#### [TRY IT]
Of the lines listed below, return exactly those that run from the line containing "(** What a consistent" through the line containing "assert (Hq1 : 1 <= inject_Z (Sales.Qty r)).", both included.

#### [SUPPLIED RECORDS]
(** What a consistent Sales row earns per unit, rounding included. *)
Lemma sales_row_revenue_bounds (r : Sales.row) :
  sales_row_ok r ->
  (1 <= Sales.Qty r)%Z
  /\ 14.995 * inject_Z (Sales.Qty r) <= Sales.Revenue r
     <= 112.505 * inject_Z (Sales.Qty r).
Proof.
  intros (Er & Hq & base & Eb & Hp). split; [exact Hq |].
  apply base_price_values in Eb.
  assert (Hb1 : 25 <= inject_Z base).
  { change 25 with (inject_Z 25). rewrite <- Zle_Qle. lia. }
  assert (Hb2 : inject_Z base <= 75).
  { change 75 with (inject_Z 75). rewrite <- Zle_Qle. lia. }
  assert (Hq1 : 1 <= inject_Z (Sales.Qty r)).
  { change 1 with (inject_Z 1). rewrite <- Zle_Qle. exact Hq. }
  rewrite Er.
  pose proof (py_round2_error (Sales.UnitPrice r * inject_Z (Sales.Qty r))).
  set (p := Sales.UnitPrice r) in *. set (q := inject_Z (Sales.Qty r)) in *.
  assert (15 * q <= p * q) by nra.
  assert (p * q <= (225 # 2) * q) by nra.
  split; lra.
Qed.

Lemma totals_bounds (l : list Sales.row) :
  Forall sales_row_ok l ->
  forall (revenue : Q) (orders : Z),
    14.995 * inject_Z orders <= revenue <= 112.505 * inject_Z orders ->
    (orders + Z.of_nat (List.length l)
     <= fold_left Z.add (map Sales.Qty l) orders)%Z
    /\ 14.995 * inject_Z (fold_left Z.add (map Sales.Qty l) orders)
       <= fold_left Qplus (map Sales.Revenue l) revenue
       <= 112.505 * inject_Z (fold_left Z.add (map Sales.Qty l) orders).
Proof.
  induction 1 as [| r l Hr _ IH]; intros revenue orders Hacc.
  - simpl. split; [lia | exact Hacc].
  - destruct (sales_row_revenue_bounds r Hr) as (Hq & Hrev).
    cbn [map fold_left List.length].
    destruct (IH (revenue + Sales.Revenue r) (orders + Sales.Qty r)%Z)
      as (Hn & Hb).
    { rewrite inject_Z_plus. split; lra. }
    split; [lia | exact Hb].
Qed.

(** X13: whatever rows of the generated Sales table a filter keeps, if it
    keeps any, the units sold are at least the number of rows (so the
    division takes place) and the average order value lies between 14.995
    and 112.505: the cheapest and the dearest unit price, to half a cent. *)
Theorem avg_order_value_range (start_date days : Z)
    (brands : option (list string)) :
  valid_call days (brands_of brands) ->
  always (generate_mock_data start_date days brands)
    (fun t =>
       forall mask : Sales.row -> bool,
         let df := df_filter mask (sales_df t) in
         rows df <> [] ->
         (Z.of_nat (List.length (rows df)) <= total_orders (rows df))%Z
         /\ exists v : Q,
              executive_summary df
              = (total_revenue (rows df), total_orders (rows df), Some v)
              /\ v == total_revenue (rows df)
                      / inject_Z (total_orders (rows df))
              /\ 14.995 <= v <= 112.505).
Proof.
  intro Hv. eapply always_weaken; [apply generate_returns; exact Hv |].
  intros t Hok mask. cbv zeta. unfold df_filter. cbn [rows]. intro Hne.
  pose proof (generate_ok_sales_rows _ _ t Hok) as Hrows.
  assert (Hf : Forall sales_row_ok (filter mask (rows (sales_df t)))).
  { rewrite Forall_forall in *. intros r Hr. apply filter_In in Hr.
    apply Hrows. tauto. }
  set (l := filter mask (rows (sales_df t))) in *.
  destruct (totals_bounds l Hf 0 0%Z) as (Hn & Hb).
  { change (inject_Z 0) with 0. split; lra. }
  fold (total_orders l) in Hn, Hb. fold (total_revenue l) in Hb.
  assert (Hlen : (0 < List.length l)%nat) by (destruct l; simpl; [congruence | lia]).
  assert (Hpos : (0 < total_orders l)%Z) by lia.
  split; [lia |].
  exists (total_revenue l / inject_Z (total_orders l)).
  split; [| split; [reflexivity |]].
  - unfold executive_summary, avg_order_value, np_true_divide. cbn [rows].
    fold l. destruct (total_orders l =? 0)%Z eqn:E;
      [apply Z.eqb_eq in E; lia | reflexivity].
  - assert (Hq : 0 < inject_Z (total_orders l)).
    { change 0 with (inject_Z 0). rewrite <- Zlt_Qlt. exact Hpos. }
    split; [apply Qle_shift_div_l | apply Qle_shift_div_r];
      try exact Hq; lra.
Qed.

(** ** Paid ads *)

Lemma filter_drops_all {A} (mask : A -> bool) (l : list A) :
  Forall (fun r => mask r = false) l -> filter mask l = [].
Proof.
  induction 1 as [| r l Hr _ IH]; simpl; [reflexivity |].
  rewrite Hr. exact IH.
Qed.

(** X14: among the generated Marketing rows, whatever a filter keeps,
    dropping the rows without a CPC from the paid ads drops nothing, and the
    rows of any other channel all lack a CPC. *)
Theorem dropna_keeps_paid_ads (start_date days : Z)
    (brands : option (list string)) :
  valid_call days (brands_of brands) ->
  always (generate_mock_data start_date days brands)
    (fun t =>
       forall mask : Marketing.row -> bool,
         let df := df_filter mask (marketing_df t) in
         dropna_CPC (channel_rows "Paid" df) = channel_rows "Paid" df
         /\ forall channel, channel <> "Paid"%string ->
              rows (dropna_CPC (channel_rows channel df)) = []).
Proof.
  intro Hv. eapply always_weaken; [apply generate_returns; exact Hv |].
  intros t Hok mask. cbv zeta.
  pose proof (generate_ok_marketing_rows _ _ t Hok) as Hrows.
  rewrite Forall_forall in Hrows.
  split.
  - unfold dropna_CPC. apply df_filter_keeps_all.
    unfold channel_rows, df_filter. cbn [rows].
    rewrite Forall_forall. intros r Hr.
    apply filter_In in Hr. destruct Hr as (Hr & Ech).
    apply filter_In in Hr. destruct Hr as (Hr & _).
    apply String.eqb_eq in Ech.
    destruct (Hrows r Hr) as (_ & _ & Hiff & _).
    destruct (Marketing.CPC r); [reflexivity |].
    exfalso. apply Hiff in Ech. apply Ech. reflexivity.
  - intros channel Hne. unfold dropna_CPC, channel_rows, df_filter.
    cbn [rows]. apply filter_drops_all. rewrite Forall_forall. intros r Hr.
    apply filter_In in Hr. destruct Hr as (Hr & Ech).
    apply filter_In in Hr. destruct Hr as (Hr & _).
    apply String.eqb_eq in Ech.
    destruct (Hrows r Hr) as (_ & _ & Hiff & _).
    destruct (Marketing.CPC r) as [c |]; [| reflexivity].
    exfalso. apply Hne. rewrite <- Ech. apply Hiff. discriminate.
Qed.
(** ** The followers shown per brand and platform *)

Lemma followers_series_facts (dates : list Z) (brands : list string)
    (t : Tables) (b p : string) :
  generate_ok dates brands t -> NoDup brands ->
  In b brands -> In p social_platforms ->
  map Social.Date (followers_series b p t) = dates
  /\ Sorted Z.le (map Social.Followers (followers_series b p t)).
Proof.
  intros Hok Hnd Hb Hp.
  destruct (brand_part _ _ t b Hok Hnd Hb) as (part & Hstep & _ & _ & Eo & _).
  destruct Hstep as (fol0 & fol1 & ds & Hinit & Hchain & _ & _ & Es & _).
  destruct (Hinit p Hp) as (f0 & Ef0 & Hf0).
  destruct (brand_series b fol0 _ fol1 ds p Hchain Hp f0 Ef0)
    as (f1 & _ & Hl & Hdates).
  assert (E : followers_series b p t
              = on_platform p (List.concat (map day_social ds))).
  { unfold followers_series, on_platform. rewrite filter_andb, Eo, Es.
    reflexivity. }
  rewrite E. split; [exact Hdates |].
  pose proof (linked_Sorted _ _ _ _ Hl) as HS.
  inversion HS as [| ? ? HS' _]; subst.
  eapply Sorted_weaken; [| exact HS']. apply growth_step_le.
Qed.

* * *

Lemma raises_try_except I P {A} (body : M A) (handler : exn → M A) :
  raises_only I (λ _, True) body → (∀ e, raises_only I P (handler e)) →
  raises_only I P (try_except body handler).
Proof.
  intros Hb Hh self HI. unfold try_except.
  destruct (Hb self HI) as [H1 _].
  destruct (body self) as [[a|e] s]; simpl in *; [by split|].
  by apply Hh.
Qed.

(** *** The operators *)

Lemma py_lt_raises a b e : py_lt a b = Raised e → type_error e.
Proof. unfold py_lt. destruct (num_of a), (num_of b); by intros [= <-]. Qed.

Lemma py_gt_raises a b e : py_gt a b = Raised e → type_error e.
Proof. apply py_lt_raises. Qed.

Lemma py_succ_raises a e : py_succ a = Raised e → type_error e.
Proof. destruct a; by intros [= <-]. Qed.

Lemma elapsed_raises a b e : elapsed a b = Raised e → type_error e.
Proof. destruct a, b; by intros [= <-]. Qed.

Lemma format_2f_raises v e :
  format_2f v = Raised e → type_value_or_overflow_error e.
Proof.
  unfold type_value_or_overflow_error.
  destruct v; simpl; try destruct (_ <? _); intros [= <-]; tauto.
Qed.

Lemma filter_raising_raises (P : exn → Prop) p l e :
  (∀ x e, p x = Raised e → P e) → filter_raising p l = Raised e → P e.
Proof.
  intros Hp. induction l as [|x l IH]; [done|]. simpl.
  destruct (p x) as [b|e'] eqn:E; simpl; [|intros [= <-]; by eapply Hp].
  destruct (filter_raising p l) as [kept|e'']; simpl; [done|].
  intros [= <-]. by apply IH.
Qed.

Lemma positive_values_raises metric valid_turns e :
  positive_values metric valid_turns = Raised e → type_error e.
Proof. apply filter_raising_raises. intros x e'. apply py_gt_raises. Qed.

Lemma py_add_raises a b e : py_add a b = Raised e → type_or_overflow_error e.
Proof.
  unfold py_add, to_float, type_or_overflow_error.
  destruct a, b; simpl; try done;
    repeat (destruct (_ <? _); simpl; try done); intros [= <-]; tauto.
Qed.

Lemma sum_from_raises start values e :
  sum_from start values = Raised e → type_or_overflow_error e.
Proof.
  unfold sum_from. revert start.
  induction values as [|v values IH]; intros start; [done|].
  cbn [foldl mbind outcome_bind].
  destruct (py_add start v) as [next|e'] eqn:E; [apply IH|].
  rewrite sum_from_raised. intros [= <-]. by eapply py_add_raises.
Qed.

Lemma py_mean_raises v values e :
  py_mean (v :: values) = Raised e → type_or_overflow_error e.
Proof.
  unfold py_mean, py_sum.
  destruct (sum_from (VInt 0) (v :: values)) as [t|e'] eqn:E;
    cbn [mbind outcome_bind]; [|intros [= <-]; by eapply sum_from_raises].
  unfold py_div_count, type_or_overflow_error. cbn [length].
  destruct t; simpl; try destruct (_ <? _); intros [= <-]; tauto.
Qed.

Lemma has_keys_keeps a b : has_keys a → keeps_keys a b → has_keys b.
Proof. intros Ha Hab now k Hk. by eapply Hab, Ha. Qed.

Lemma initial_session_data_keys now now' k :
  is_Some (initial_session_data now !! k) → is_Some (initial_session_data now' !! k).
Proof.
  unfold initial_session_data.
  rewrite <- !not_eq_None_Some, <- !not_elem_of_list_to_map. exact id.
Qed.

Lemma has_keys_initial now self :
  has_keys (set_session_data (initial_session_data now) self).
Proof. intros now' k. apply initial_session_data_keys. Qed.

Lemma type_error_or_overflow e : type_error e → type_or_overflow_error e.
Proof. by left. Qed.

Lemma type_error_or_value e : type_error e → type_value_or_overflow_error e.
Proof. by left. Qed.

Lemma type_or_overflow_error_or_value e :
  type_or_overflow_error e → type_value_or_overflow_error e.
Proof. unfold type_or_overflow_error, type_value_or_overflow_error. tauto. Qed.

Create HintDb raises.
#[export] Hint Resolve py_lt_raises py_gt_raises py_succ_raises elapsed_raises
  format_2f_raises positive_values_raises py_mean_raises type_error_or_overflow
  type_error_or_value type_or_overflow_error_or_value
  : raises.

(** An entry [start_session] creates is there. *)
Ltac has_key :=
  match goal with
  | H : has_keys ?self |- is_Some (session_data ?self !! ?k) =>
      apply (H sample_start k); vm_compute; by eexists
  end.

--

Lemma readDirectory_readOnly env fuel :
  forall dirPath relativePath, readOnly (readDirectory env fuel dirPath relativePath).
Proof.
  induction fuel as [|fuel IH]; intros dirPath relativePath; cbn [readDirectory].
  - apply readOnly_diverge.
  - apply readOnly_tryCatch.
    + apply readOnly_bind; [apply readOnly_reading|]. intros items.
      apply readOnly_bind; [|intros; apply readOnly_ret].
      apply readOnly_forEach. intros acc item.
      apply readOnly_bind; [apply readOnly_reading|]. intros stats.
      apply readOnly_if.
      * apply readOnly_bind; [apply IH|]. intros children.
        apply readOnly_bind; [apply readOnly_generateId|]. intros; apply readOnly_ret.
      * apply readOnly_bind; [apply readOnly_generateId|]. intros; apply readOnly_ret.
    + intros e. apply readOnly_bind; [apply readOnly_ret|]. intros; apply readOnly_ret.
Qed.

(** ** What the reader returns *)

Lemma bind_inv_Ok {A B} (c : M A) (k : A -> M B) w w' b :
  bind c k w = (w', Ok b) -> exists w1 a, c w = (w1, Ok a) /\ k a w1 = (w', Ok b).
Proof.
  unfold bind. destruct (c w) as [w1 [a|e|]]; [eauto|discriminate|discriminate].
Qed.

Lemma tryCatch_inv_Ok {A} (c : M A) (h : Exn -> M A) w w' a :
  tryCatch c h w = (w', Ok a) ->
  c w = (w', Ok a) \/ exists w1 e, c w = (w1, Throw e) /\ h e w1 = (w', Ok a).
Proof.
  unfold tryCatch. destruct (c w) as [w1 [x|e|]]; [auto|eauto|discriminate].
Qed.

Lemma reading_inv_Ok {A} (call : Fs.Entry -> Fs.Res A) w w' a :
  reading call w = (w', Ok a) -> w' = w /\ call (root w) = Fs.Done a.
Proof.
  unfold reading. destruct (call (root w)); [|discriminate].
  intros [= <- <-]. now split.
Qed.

#### [TASK RESPONSE]
(** What a consistent Sales row earns per unit, rounding included. *)
Lemma sales_row_revenue_bounds (r : Sales.row) :
  sales_row_ok r ->
  (1 <= Sales.Qty r)%Z
  /\ 14.995 * inject_Z (Sales.Qty r) <= Sales.Revenue r
     <= 112.505 * inject_Z (Sales.Qty r).
Proof.
  intros (Er & Hq & base & Eb & Hp). split; [exact Hq |].
  apply base_price_values in Eb.
  assert (Hb1 : 25 <= inject_Z base).
  { change 25 with (inject_Z 25). rewrite <- Zle_Qle. lia. }
  assert (Hb2 : inject_Z base <= 75).
  { change 75 with (inject_Z 75). rewrite <- Zle_Qle. lia. }
  assert (Hq1 : 1 <= inject_Z (Sales.Qty r)).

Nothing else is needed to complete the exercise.